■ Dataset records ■
◇ ◇ ◇ ◇

(** A submission up to the monitor. *)
Lemma submit_prefix payload s order s' :
  run o payload s = (Ok order, s') →
  ∃ c s1 v s2, build_request_payload payload (router_rules o) = Ok c ∧ failover_open (api_failover s) = true ∧
    kill_switch_admits (load_kill_switch_state (kill_switch_file files)) ["stop"] ["reduce_only"]
      (rq_reduce_only (call_request c)) = true ∧
    assert_policy zoneinfo files o payload (call_profile c) s = (Ok tt, s1) ∧
    reserve_rate_limit time_at (set_health (monitor0 world0) s1) = (Ok v, s2) ∧
    match v with Some v => allowed v = true | None => True end ∧
    dispatch time_at perf_at getenv smtp add_alert vault_load files (own_monitor slo) c s2 = (Ok order, s').
Proof using Hm Hslo.
  unfold submit. intros (c & s0 & [Ec ->]%lift_Ok & E)%bind_Ok.
  apply bind_Ok in E as ([] & s1 & [Hf ->]%assert_failover_Ok & E).
  apply bind_Ok in E as ([] & s2 & [Hk ->]%assert_kill_switch_Ok & E).
  apply bind_Ok in E as ([] & s3 & Hp & E). apply bind_Ok in E as (m & s4 & Em & E).
  rewrite (resolve_own o slo _ Hm Hslo) in Em. injection Em as <- <-.
  apply bind_Ok in E as (v & s5 & Er & E). exists c, s3, v, s5. split_and!; try done.
  - destruct v as [v|]; [|done]. destruct (allowed v); [done|]. exfalso. unfold refuse_deferred in E.
    apply bind_Ok in E as (? & ? & _ & (? & ? & _ & [=])%bind_Ok).
  - destruct v as [v|]; [|done]. destruct (allowed v); [done|]. exfalso. unfold refuse_deferred in E.
    apply bind_Ok in E as (? & ? & _ & (? & ? & _ & [=])%bind_Ok).
Qed.

(** C4. The whole admission rule of a router that makes its own monitor: an order
    is sent exactly when its payload is a complete request, the failover file
    does not block, the kill switch admits it for the router and for the
    adapter, the policy has no violation that counts under the profile, the rate
    limiter lets it through and the adapter is the sandbox; and the order that
    comes back carries the request unchanged. *)
Theorem submit_accepts_iff (payload : dict) (s : ApiState) (Hv : vault_answers) :
  ((∃ order s', run o payload s = (Ok order, s')) ↔ (∃ c, admits o payload s c)) ∧
  ∀ order s', run o payload s = (Ok order, s') →
    ∃ c, build_request_payload payload (router_rules o) = Ok c ∧ acknowledges (call_request c) order.
Proof using Hm Hslo.
  split; [split|].
  - intros (order & s' & E). apply submit_prefix in E as (c & s1 & v & s2 & Ec & Hf & Hk & Hp & Hr & Ha & E).
    exists c. apply dispatch_Ok in E as (Hg & Had & _). apply assert_policy_Ok in Hp as (rules & vs & E1 & E2 & E3).
    unfold admitted. split_and!; try done. exists rules, vs, s1. split_and!; try done.
    destruct (reserve_rate_limit_runs s1) as (v' & s3 & E & Eh). unfold limiter_admits. rewrite E. cbn [fst].
    specialize (Eh (monitor0 world0)). rewrite Hr in Eh. injection Eh as <-. by destruct v.
  - intros (c & Ec & Hf & Hk & (rules & vs & s1 & E1 & E2 & E3 & Hl) & Hg & Ha).
    unfold submit. rewrite bind_run, Ec. cbn [lift]. rewrite bind_run.
    rewrite (proj2 (assert_failover_Ok s s)) by done. rewrite bind_run.
    rewrite (proj2 (assert_kill_switch_Ok files (call_request c) s s)) by done. rewrite bind_run.
    rewrite (proj2 (assert_policy_Ok zoneinfo files o payload (call_profile c) s s1)) by eauto.
    rewrite bind_run, (resolve_own o slo _ Hm Hslo), bind_run.
    destruct (reserve_rate_limit_runs s1) as (v & s3 & E & Eh). unfold limiter_admits in Hl. rewrite E in Hl.
    cbn [fst] in Hl. specialize (Eh (monitor0 world0)).
    destruct (reserve_rate_limit time_at (set_health _ s1)) as [r s4]. cbn [fst] in Eh. subst r.
    pose proof (dispatch_runs (own_monitor slo) c eq_refl Hv Hg Ha s4) as Hd.
    destruct v as [v|]; [rewrite Hl|]; exact Hd.
  - intros order s' E. apply submit_prefix in E as (c & s1 & v & s2 & Ec & _ & _ & _ & _ & _ & E).
    exists c. split; [done|]. by apply dispatch_Ok in E as (_ & _ & ?).
Qed.

(** ** A slow order stops the router *)

Lemma perf_policy n payload profile : preserves (λ s, api_perf s = n) (assert_policy zoneinfo files o payload profile).
Proof.
  destruct (preserves_world (λ s : ApiState, api_perf s = n)) as (Hn & _); [done|].
  unfold assert_policy, validate, is_within_trading_window. preserve.
Qed.

Lemma perf_reserve n : preserves (λ s, api_perf s = n) (reserve_rate_limit time_at).
Proof. unfold reserve_rate_limit. preserve. by apply preserves_zoom. Qed.

Hypothesis vault_perf : ∀ id p s, api_perf (vault_load id p s).2 = api_perf s.

Lemma perf_place n r p d : preserves (λ s, api_perf s = n) (place_order vault_load files Sandbox r p d).
Proof using vault_perf.
  destruct (preserves_world (λ s : ApiState, api_perf s = n)) as (_ & Hi & Hu & Ha & _); [done|].
  assert (∀ path v, preserves (λ s, api_perf s = n) (append_with_ts path v)) as Ht.
  { intros path v. unfold append_with_ts. preserve. }
  assert (∀ i q, preserves (λ s, api_perf s = n) (load_secret vault_load i q)) as Hl.
  { intros i q s Hs. unfold load_secret, try_catch. rewrite bind_run. pose proof (vault_perf i q s) as Hv.
    destruct (vault_load i q s) as [[v|e] s1]; cbn in *; [congruence|].
    destruct e; try (cbn; congruence). destruct (String.eqb cls _); cbn; congruence. }
  unfold place_order. preserve.
Qed.

(** C8. The circuit breaker closes: once an order has taken longer than the
    critical latency, every further submission, by any router on the same
    failover file, is refused before anything is sent, until the file changes. *)
Theorem slow_order_blocks_router (payload : dict) (s : ApiState) (order : BrokerOrder) (s' : ApiState)
    (Hsub : run o payload s = (Ok order, s'))
    (Hslow : fgeb_int (fmul (fsub (perf_at (1 + api_perf s)) (perf_at (api_perf s))) (of_Z 1000))
      (latency_critical_ms slo) = true)
    (o' : OrderRouter) (payload' : dict) (c' : order_call) (Hc' : build_request_payload payload' (router_rules o') = Ok c') :
  run o' payload' s' = (Raise (OrderDispatchRejected "broker_failover_active" "RUN-BROKER-API-02"), s').
Proof using Hm Hslo vault_perf.
  cut (blocks (api_failover s') = true).
  { intros Hb. unfold submit. rewrite bind_run, Hc'. cbn [lift]. rewrite bind_run. unfold assert_failover, blocks in *.
    rewrite bind_run. cbn [gets]. destruct (api_failover s') as [[[]|]|]; try done. rewrite bind_run. cbn [lift vget].
    rewrite Hb. done. }
  apply submit_prefix in Hsub as (c & s1 & v & s2 & _ & _ & _ & Hp & Hr & _ & E).
  assert (api_perf s2 = api_perf s) as Hn.
  { pose proof (perf_policy (api_perf s) payload (call_profile c) s eq_refl) as H1. rewrite Hp in H1.
    pose proof (perf_reserve (api_perf s) (set_health (monitor0 world0) s1) H1) as H2. by rewrite Hr in H2. }
  unfold dispatch in E. apply bind_Ok in E as (a & s3 & [_ ->]%lift_Ok & E). destruct a.
  apply bind_Ok in E as (start & s4 & [= <- <-] & E). apply bind_Ok in E as (ord & s5 & Ep & E).
  apply bind_Ok in E as (stop & s6 & [= <- <-] & E). apply bind_Ok in E as (u & s7 & Er & E).
  assert (api_perf s5 = (1 + api_perf s)%nat) as Hn5.
  { unfold place_guarded, try_catch in Ep.
    pose proof (perf_place (1 + api_perf s) (call_request c) (call_principal c) (call_device c)
      (set_perf (1 + api_perf s2) s2)) as H3.
    destruct (place_order _ _ _ _ _ _ _) as [[x|e] s8] eqn:E8.
    - injection Ep as _ <-. apply H3. cbn. by rewrite Hn.
    - exfalso. destruct e; by apply bind_Ok in Ep as (? & ? & _ & [=]). }
  rewrite Hn5, Hn in Er.
  eapply slow_call_blocks in Er; [|reflexivity|exact Hslow].
  apply bind_Ok in E as (u2 & s8 & E8 & E). apply bind_Ok in E as (u3 & s9 & E9 & [= _ <-]).
  unfold append_with_ts in E8, E9. injection E8 as _ <-. injection E9 as _ <-. exact Er.
Qed.
End own.
End submission.

(** * Gaps between the guards and what they are for *)

Section gaps.
Context `{Env}.
Variable time_at perf_at : nat → float.
Variable getenv : string → option string.
Variable smtp : email → option string.
Variable add_alert : string → string → pyval → M ApiState unit.
Variable zoneinfo : string → option (Z → Z).
Variable vault_load : string → string → M ApiState pyval.

Definition with_kill_switch (d : document) (f : DispatchFiles) : DispatchFiles :=
  Files d d (flags_file f) (default_rules f) (slo_file f).

(** The kill-switch states that the health monitor, the risk manager and the
    runbooks use do not stop the router: a submission with "soft_stop" or
    "hard_stop" in the kill-switch file runs step by step as one with no file. *)
Theorem hard_stop_is_not_a_stop (files : DispatchFiles) (st : string) (o : OrderRouter) (payload : dict) (s : ApiState)
    (Hst : st ∈ ["soft_stop"; "hard_stop"]) :
  submit time_at perf_at getenv smtp add_alert zoneinfo vault_load
    (with_kill_switch (Some (Some (VDict [("state", VStr st)]))) files) o payload s =
  submit time_at perf_at getenv smtp add_alert zoneinfo vault_load (with_kill_switch None files) o payload s.
Proof.
  apply str_in_spec in Hst. unfold str_in in Hst. cbn [existsb] in Hst.
  apply orb_true_iff in Hst as [->%String.eqb_eq|Hst]; [reflexivity|].
  apply orb_true_iff in Hst as [->%String.eqb_eq|Hst]; [reflexivity|done].
Qed.

(** The protective price band never applies to a ticket: what a ticket is
    turned into does not depend on the broker rules at all, because the entry
    price is also passed on as the explicit price. *)
Theorem ticket_price_ignores_rules (ticket : dict) (rules rules' : BrokerRules) :
  build_request_payload (payload_from_ticket ticket) rules = build_request_payload (payload_from_ticket ticket) rules'.
Proof.
  set (p := payload_from_ticket ticket).
  assert (dget "price" p = dget "entry_price" p) as Hp.
  { unfold p, payload_from_ticket. cbn zeta. by destruct (truthy (dget "side" ticket)), (truthy (dget "quantity" ticket)). }
  clearbody p. unfold build_request_payload. cbn zeta. rewrite Hp.
  destruct (coerce_float (dget "quantity" p or? _)) as [q|]; [|done]. cbn [mbind res_bind].
  destruct (coerce_float (dget "entry_price" p)) as [ep|]; [|done]. cbn [mbind res_bind].
  by destruct ep.
Qed.
End gaps.

(** ** A concrete router *)

Definition sample_symbol : SymbolRules :=
  Symbol "USDJPY" "spot" (of_dec 1 (-2)) (of_Z 100000) (of_dec 1 (-1)) (of_dec 1 (-2)) 3 [] fzero true "netting" []
    ["docs/runbooks/RUN-HITL-01.md"] [] (Some 20) (Some (of_dec 15 (-1))) ["market"; "marketable_limit"; "stop"] None [] [].
Definition sample_rules : BrokerRules := Rules "broker.rules.v1" "RUN-HITL-01" None [] [("USDJPY", sample_symbol)].
Definition sample_router : OrderRouter := Router sample_rules None None.
Definition sample_files : DispatchFiles := Files None None None (Ok sample_rules) None.
Definition sample_state : ApiState := Api world0 (monitor0 world0) None None 0.
Definition no_secret (id purpose : string) : M ApiState pyval := raise (OtherError "SecretNotFoundError" id).
Definition no_store (id event : string) (payload : pyval) : M ApiState unit := mret tt.
Definition sample_payload (q : pyval) : dict :=
  [("ticket_id", VStr "T-1"); ("symbol", VStr "USDJPY"); ("side", VStr "buy"); ("quantity", q);
   ("entry_type", VStr "market"); ("principal_id", VStr "me"); ("device_id", VStr "desk")].

(** Two seconds between two readings of the performance counter. *)
Definition slow_clock (n : nat) : float := of_Z (2 * Z.of_nat n).

Abbreviation sample_submit q s := (@submit sample_env (λ _, fzero) slow_clock (λ _, None) (λ _, None) no_store
  (λ _, None) no_secret sample_files sample_router (sample_payload q) s).

(** The size of an order is never checked: every quantity other than zero,
    negative, infinite or not a number, is sent and acknowledged. *)
Theorem any_quantity_is_acknowledged (q : float) (Hq : truthy q = true) :
  ∃ order s', sample_submit (VFloat q) sample_state = (Ok order, s') ∧
    or_status order = "acknowledged" ∧ dget "quantity" (or_payload order) = VFloat q.
Proof.
  destruct q as [?| | |]; [done|..]; eexists _, _; (split; [vm_compute; reflexivity|by split]).
Qed.

Lemma any_quantity_is_acknowledged_witness :
  ∃ order s', sample_submit (VFloat (of_Z (-5))) sample_state = (Ok order, s') ∧
    or_status order = "acknowledged" ∧ dget "quantity" (or_payload order) = VFloat (of_Z (-5)).
Proof. exact (any_quantity_is_acknowledged (of_Z (-5)) eq_refl). Defined.

Lemma hard_stop_is_not_a_stop_witness :
  is_ok (@submit sample_env (λ _, fzero) slow_clock (λ _, None) (λ _, None) no_store (λ _, None) no_secret
    (with_kill_switch (Some (Some (VDict [("state", VStr "hard_stop")]))) sample_files) sample_router
    (sample_payload (VInt 1)) sample_state).1 = true.
Proof.
  rewrite (@hard_stop_is_not_a_stop sample_env (λ _, fzero) slow_clock (λ _, None) (λ _, None) no_store (λ _, None)
    no_secret sample_files "hard_stop" sample_router (sample_payload (VInt 1)) sample_state); [by vm_compute|].
  apply elem_of_cons. right. by left.
Defined.

Lemma no_secret_answers : vault_answers no_secret.
Proof. intros id p s. exists (Raise (OtherError "SecretNotFoundError" id)), s. split; [done|]. by exists id. Qed.

Definition sample_slo : BrokerSloConfig := Slo 800 1500 30.

Lemma submit_accepts_iff_witness :
  ∃ c, @admitted sample_env (λ _, fzero) (λ _, None) sample_files sample_router (sample_payload (VInt 1)) sample_state c.
Proof.
  destruct (@submit_accepts_iff sample_env (λ _, fzero) slow_clock (λ _, None) (λ _, None) no_store (λ _, None)
    no_secret sample_files sample_router sample_slo eq_refl eq_refl (sample_payload (VInt 1)) sample_state
    no_secret_answers) as [[H _] _].
  apply H. eexists _, _. vm_compute. reflexivity.
Defined.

◇ ◇ ◇ ◇

■ TASK DETAILS ■
After locating the line holding "specialize (Eh (monitor0 world0)). rewrite" above, output exactly that line and every line after it through the line holding "pose proof (dispatch_runs". Include nothing else.

■ REPLY TO THE EXERCISE ■
    specialize (Eh (monitor0 world0)). rewrite Hr in Eh. injection Eh as <-. by destruct v.
  - intros (c & Ec & Hf & Hk & (rules & vs & s1 & E1 & E2 & E3 & Hl) & Hg & Ha).
    unfold submit. rewrite bind_run, Ec. cbn [lift]. rewrite bind_run.
    rewrite (proj2 (assert_failover_Ok s s)) by done. rewrite bind_run.
    rewrite (proj2 (assert_kill_switch_Ok files (call_request c) s s)) by done. rewrite bind_run.
    rewrite (proj2 (assert_policy_Ok zoneinfo files o payload (call_profile c) s s1)) by eauto.
    rewrite bind_run, (resolve_own o slo _ Hm Hslo), bind_run.
    destruct (reserve_rate_limit_runs s1) as (v & s3 & E & Eh). unfold limiter_admits in Hl. rewrite E in Hl.
    cbn [fst] in Hl. specialize (Eh (monitor0 world0)).
    destruct (reserve_rate_limit time_at (set_health _ s1)) as [r s4]. cbn [fst] in Eh. subst r.
    pose proof (dispatch_runs (own_monitor slo) c eq_refl Hv Hg Ha s4) as Hd.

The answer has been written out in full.